* [Data to examine]:
======

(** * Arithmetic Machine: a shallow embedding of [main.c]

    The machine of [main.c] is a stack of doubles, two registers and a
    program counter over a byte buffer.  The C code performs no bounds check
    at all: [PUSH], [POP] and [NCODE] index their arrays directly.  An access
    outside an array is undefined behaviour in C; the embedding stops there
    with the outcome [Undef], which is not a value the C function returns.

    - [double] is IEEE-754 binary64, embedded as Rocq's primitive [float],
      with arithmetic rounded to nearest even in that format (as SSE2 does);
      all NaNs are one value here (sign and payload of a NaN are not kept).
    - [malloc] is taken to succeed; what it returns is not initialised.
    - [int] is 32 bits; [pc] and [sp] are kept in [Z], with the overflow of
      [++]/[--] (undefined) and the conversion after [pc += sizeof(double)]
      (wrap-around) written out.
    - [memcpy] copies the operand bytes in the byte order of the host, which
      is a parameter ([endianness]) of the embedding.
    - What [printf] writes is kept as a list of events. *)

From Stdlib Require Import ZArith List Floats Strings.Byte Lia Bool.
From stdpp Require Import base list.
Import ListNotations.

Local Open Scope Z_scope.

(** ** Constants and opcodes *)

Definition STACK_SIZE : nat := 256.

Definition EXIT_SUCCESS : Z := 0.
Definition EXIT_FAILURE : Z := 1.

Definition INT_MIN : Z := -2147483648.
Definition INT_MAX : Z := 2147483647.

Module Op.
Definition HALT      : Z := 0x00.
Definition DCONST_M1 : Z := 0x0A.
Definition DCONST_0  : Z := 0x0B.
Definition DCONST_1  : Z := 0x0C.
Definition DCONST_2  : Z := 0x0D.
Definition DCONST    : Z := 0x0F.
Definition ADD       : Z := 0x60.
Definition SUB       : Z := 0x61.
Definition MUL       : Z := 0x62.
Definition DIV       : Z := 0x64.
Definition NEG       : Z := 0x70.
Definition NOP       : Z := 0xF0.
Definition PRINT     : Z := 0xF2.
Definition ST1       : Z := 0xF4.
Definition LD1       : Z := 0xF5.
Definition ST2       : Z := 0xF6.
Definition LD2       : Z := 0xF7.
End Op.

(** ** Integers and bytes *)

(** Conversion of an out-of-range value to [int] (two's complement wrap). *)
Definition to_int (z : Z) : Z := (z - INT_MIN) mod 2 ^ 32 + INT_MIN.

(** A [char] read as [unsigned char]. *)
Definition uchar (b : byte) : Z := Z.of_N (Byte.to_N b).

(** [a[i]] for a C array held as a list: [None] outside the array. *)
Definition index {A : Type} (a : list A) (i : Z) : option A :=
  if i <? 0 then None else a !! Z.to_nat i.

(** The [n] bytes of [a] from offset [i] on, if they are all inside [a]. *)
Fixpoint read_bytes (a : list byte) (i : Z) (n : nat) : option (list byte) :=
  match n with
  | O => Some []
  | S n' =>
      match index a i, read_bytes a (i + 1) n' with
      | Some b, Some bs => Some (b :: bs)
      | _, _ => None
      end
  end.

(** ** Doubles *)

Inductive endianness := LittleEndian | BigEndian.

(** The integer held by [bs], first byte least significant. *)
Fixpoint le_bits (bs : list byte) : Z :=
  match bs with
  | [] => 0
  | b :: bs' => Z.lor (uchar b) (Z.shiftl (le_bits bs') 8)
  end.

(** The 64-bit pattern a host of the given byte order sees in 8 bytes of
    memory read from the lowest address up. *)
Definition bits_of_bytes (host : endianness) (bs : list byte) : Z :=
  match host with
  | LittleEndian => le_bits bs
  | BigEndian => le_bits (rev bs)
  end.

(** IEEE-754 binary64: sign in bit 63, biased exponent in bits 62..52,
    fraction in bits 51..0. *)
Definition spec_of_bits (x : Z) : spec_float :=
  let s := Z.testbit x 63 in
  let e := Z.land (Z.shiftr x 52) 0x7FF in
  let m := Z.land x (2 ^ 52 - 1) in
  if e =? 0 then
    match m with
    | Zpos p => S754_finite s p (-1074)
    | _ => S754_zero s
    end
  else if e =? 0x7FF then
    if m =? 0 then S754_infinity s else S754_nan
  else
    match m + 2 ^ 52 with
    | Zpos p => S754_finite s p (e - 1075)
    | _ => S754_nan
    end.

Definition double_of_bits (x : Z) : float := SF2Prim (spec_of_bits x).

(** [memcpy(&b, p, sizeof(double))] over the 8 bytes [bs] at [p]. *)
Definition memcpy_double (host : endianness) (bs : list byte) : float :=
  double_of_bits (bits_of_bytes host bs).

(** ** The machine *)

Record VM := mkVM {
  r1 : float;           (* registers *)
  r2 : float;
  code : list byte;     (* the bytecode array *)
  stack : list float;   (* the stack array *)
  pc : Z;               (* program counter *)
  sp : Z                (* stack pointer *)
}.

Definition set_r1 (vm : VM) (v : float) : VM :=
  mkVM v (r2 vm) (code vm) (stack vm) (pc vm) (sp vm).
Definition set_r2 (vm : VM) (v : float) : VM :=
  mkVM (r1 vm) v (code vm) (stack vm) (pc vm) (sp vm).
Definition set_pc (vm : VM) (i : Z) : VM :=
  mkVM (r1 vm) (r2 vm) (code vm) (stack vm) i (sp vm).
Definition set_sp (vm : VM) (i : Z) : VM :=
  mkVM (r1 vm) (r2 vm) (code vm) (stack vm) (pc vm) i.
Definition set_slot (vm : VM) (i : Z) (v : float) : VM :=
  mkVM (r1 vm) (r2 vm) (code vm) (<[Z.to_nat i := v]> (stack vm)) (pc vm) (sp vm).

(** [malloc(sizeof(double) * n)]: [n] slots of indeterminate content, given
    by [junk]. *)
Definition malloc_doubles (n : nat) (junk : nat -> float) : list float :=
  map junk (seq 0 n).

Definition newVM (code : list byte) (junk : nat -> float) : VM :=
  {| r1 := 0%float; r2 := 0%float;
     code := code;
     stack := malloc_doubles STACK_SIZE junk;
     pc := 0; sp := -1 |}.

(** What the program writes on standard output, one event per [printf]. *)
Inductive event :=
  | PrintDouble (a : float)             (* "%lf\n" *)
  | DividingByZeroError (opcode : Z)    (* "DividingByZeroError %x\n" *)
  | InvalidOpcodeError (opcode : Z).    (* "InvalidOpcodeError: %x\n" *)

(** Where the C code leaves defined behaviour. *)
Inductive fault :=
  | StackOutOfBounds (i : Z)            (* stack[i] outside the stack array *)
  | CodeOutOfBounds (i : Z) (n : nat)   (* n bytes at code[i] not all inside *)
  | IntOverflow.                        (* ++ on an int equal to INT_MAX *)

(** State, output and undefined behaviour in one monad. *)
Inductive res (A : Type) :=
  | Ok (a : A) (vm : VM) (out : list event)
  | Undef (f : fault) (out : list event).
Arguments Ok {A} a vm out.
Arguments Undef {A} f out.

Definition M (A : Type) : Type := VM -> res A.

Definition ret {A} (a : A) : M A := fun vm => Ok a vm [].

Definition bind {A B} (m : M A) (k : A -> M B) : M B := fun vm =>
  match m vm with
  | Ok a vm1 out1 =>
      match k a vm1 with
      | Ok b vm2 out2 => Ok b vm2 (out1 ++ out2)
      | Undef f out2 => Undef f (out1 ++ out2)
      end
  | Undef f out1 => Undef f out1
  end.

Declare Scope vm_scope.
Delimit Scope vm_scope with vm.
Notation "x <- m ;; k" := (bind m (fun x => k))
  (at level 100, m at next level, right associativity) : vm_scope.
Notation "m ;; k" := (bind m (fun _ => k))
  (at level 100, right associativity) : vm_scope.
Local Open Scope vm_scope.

======

* [What is required]:
Which lines in the data above hold the string "embedding"? Show each one.

* [Result of the task]:
(** * Arithmetic Machine: a shallow embedding of [main.c]
    outside an array is undefined behaviour in C; the embedding stops there
      is a parameter ([endianness]) of the embedding.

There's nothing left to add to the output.